▶ _PROBLEM DESCRIPTION_: In the records below, find the line containing "destruct (take_sign (exponent_str"; copy exactly that line and all lines after it to the end, and nothing else.

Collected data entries
-=-=-=-=-
Definition template (items : list Item) (disks : option (list Disk))
    (interfaces : option (list NetworkInterface)) : Template :=
  {| tpl_name := Some "render-8";
     tpl_properties := Some (properties items disks interfaces) |}.

(** A client that serves [template] under the name [render-8], the image
    [visual-1] with the given labels and [visual-2] as the latest image of
    its family, and answers [insert] with [inserted]. *)
Definition compute (template : Template)
    (labels : option (gmap string string))
    (inserted : result Operation) : ComputeApi :=
  {| instanceTemplates_get project name :=
       if decide (name = "render-8") then Ok template
       else Raise (HttpError 404);
     instanceTemplates_list project filter := Ok (Some [template]);
     images_get project version :=
       if decide (project = "acme" ∧ version = "visual-1")
       then Ok (image "visual-1" "centos-7" labels)
       else Raise (HttpError 404);
     images_getFromFamily project family :=
       if decide (project = "acme" ∧ family = "centos-7")
       then Ok (image "visual-2" "centos-7" labels)
       else Raise (HttpError 404);
     instances_insert project zone payload := inserted |}.

Definition request (name : string) (use_latest_image : bool) : Instance :=
  {| inst_project := "studio";
     inst_zone := "us-central1-a";
     inst_template := "render";
     inst_size := "8";
     inst_name := name;
     inst_metadata := [{| item_key := "owner"; item_value := "ann" |}];
     inst_use_latest_image := use_latest_image |}.

Definition items : list Item :=
  [{| item_key := "orchestrate_machine_type"; item_value := "n1-standard-16" |};
   {| item_key := "enable-oslogin"; item_value := "TRUE" |}].

Definition plain_items : list Item :=
  [{| item_key := "enable-oslogin"; item_value := "TRUE" |}].

Definition uuid : string := "3f2a9c1e5b7d4e0f8a6b2c4d6e8f0a1b".

Definition operation : result Operation := Ok {| op_name := Some "operation-1" |}.

(** The template [render-8] with one boot disk and one interface. *)
Definition render (items : list Item) : Template :=
  template items (Some [disk true "visual-1"]) (Some [interface]).

(** A client whose every call is rejected with the given status. *)
Definition rejecting (status : Z) : ComputeApi :=
  {| instanceTemplates_get project name := Raise (HttpError status);
     instanceTemplates_list project filter := Raise (HttpError status);
     images_get project version := Raise (HttpError status);
     images_getFromFamily project family := Raise (HttpError status);
     instances_insert project zone payload := Raise (HttpError status) |}.

Definition labelled (os : string) : option (gmap string string) :=
  Some {[ "orchestrate_os" := os ]}.

End Sample.

(** ** Further vocabulary *)

(** The number of occurrences of a character in a text. *)
Fixpoint occurs (c : ascii) (s : string) : nat :=
  match s with
  | "" => 0
  | String x s' => (if decide (x = c) then 1 else 0) + occurs c s'
  end.

(** The text up to its first newline, and the text from there on. *)
Fixpoint first_line (s : string) : string :=
  match s with
  | "" => ""
  | String c s' => if decide (c = Re.newline) then "" else String c (first_line s')
  end.

Fixpoint after_first_line (s : string) : string :=
  match s with
  | "" => ""
  | String c s' => if decide (c = Re.newline) then s else after_first_line s'
  end.

(** The greedy repetition of [Re.match_tokens], with the rest of the
    pattern as the continuation [k]. *)
Definition star_from (g : option string)
    (k : string → option (list (string * string)))
  : string → string → option (list (string * string)) :=
  fix star (s : string) (taken : string) {struct s} :=
    let stop := Re.capture g taken <$> k s in
    match s with
    | "" => stop
    | String c s' =>
        if decide (c = Re.newline) then stop
        else match star s' (taken +:+ String c "") with
             | Some groups => Some groups
             | None => stop
             end
    end.

(** The metadata items of a template, when it has the three keys. *)
Definition items_of (template : Template) : option (list Item) :=
  properties ← tpl_properties template;
  metadata ← prop_metadata properties;
  md_items metadata.

(** The template carries the marker of the default size. *)
Definition marked (template : Template) : Prop :=
  ∃ items, items_of template = Some items
           ∧ existsb is_default_size items = true.

(** The template has its item list and the marker is not in it. *)
Definition unmarked (template : Template) : Prop :=
  ∃ items, items_of template = Some items
           ∧ existsb is_default_size items = false.

(** The names bound by [build_name] for the rendering of a pattern. *)
Definition placeholder_names : list string :=
  ["template"; "size"; "region"; "zone"; "type"; "gpu_name"; "gpu_count";
   "gpu_type"; "user"; "id"].

(** A field name inside the embedded fragment of [str.format]: ASCII, with
    no brace and no conversion, format specification, attribute or index. *)
Fixpoint plain_field (s : string) : bool :=
  match s with
  | "" => true
  | String c s' =>
      negb (bool_decide (c = "{"%char)) && negb (bool_decide (c = "}"%char))
      && negb (PyStr.outside_fragment c) && plain_field s'
  end.

(** The filter of the listing made by [get_template]. *)
Definition default_size_filter (instance : Instance) : string :=
  "name = " +:+ PyStr.quote +:+ inst_template instance +:+ "-*" +:+ PyStr.quote.

(** The client with another answer to [instances.insert]. *)
Definition with_insert (compute : ComputeApi)
    (insert : string → string → Payload → result Operation) : ComputeApi :=
  {| instanceTemplates_get := instanceTemplates_get compute;
     instanceTemplates_list := instanceTemplates_list compute;
     images_get := images_get compute;
     images_getFromFamily := images_getFromFamily compute;
     instances_insert := insert |}.

(** ** The Teradici deployment: [cli/orchestrate/systems/teradici/main.py]

    The configuration step and the creation of the connector token of the
    class [CloudAccessSoftware].  The attributes [project], [zone], [name],
    [prefix] and [dry_run] and the method [run_command] come from the base
    class [base.OrchestrateSystem], [tempfile.mkdtemp] from the standard
    library and the Cloud Access Manager client from [camapi]: the
    attributes are fields of the record, the calls are parameters.  An
    attribute that can be [None] is an [option]; the attributes that the
    two methods neither read nor write are left out. *)

Module Teradici.

Record System : Type := {
  project : string;
  zone : string;
  name : string;
  prefix : option string;
  dry_run : bool;
  api_token : option string;
  registration_code : option string;
  deployment_name : option string;
  connector_name : option string;
  public_ssh_key_file : option string;
  windows_accelerator_type : option string;
  deploy_dir : string;
  terraform_version : string;
  region : string;
  service_account_name : string;
  service_account_display_name : string;
  service_account : string;
  credentials_file : string;
  terraform_dir : string;
  terraform_deployment_dir : string;
  connector_token : option string;
}.

(** The host of the deployment: [self.run_command(command)] and
    [tempfile.mkdtemp(prefix, dir)]. *)
Record Host : Type := {
  run_command : string → result ();
  mkdtemp : string → string → result string;
}.

(** The calls made on [camapi.CloudAccessManager(api_token)]:
    [deployments.get(name)], which answers a deployment or nothing,
    [deployments.post(name, registration_code)] and
    [auth.tokens.connector.post(deployment, connector_name)]. *)
Record Cam : Type := {
  deployments_get : option string → string → result (option Json);
  deployments_post : option string → string → option string → result Json;
  connector_post : option string → Json → string → result string;
}.

(** Truth value of an attribute that is a string or [None]. *)
Definition truthy (value : option string) : bool :=
  match value with
  | Some s => PyStr.truthy s
  | None => false
  end.

(** [parts[:-1]]. *)
Definition but_last {A : Type} (parts : list A) : list A :=
  take (length parts - 1) parts.

Definition p4_regions : list string :=
  ["us-west2"; "us-east4"; "northamerica-northeast1"].
(** ** Traces and device values *)

Lemma count_ready_nonneg ins : 0 <= count_ready ins.
Proof.
  induction ins as [| v rest IH]; cbn [count_ready]; [lia |].
  destruct (ready v); lia.
Qed.

Lemma stores_store a v t ins ins' :
  stores {| trace := Store a v :: t; inputs := ins |}
  = stores {| trace := t; inputs := ins' |} ++ [(a, v)].
Proof. reflexivity. Qed.

Lemma stores_load a v t ins ins' :
  stores {| trace := Load a v :: t; inputs := ins |}
  = stores {| trace := t; inputs := ins' |}.
Proof. reflexivity. Qed.

(** ** The busy-wait *)

(** With more fuel than device values left, the wait returns at the first
    ready value, having made no store. *)
Lemma wait_transmission_fuel_spec ins :
  forall fuel t,
    (length ins < fuel)%nat ->
    (1 <= count_ready ins <->
     exists a w',
       wait_transmission_fuel fuel {| trace := t; inputs := ins |}
         = Some (a, w')) /\
    (forall a w',
       wait_transmission_fuel fuel {| trace := t; inputs := ins |}
         = Some (a, w') ->
       count_ready (inputs w') = count_ready ins - 1 /\
       stores w' = stores {| trace := t; inputs := ins |}).
Proof.
  induction ins as [| v rest IH]; intros fuel t Hf;
    (destruct fuel as [| fuel]; [cbn in Hf; lia |]).
  - cbn. split.
    + split; [lia | intros (a & w' & H); discriminate].
    + intros a w' H. discriminate.
  - cbn [wait_transmission_fuel bind volatile_load inputs trace count_ready].
    unfold ready. change (Z.shiftl 1 0) with 1.
    destruct (Z.land (Word.wrap v) 1 =? 0) eqn:Hr; cbn [negb].
    + pose proof (count_ready_nonneg rest). split.
      * split; [intros _; do 2 eexists; reflexivity | lia].
      * unfold ret. intros a w' [= _ <-]. cbn [inputs]. split; [lia |].
        reflexivity.
    + cbn in Hf.
      destruct (IH fuel (Load SPI_CMD_REG (Word.wrap v) :: t) ltac:(lia))
        as [Hiff Hpost].
      split.
      * rewrite <- Hiff. lia.
      * intros a w' H. destruct (Hpost a w' H) as [Hc Hs].
        split; [lia |]. rewrite Hs. reflexivity.
Qed.

Lemma Transfers_wait_transmission : Transfers wait_transmission 1 [].
Proof.
  intros [t ins]. unfold wait_transmission. cbn [inputs].
  destruct (wait_transmission_fuel_spec ins (S (length ins)) t ltac:(lia))
    as [Hiff Hpost].
  split; [exact Hiff |].
  intros a w' H. destruct (Hpost a w' H) as [Hc Hs].
  split; [exact Hc |]. rewrite Hs, app_nil_r. reflexivity.
Qed.

(** ** Composing transfers *)

Lemma Transfers_ret {A : Type} (a : A) : Transfers (ret a) 0 [].
Proof.
  intros w. pose proof (count_ready_nonneg (inputs w)). unfold ret. split.
  - split; [intros _; do 2 eexists; reflexivity | lia].
  - intros a' w' [= _ <-]. split; [lia |]. now rewrite app_nil_r.
Qed.

Lemma Transfers_store a v : Transfers (volatile_store a v) 0 [(a, v)].
Proof.
  intros [t ins]. pose proof (count_ready_nonneg ins).
  unfold volatile_store. cbn [trace inputs]. split.
  - split; [intros _; do 2 eexists; reflexivity | lia].
  - intros a' w' [= _ <-]. cbn [inputs]. split; [lia |]. reflexivity.
Qed.
Lemma parse_decimal_written D E :
  10 ^ 6 <= D < 10 ^ 7 ->
  parse_decimal (mantissa_str D +++ String "e" (exponent_str E)) = Some (D, E - 6).
Proof.
  intros HD. destruct (seven_digits D HD) as (c0 & r6 & Hs & Hc0 & Hr6 & Hlen & Hval).
  unfold mantissa_str. rewrite Hs. unfold parse_decimal.
  cbn [String.append take_digits]. rewrite Hc0.
  change (isdigit ".") with false. change (Ascii.eqb "." "_") with false.
  change (Ascii.eqb "." ".") with true. cbv iota. cbn [orb].
  rewrite Z.mul_0_r, Z.add_0_l.
  rewrite take_digits_digits by assumption.
  rewrite Hval, Hlen.
  assert (Hend : take_digits (String "e" (exponent_str E)) D (0 + 6)
                   (match r6 with "" => false | _ => true end)
                 = Some (D, 6%nat, String "e" (exponent_str E))).
  { destruct r6; [discriminate|]. apply take_digits_end. reflexivity. }
  rewrite Hend.
  change (Ascii.eqb "." ".") with true. cbv iota.
  change (1 + 6 =? 0)%nat with false. cbv iota.
  change (Ascii.eqb (lower "e") "e") with true. cbv iota.
  pose proof (parse_exponent E) as Hexp.
  destruct (take_sign (exponent_str E)) as [eneg ebody].
  destruct (parse_unsigned ebody) as [x|]; [|discriminate].
  inversion Hexp as [Hx]. rewrite Hx. reflexivity.
Qed.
-=-=-=-=-
▶ _RESULT FOR THIS EXERCISE_:
  destruct (take_sign (exponent_str E)) as [eneg ebody].
  destruct (parse_unsigned ebody) as [x|]; [|discriminate].
  inversion Hexp as [Hx]. rewrite Hx. reflexivity.
Qed.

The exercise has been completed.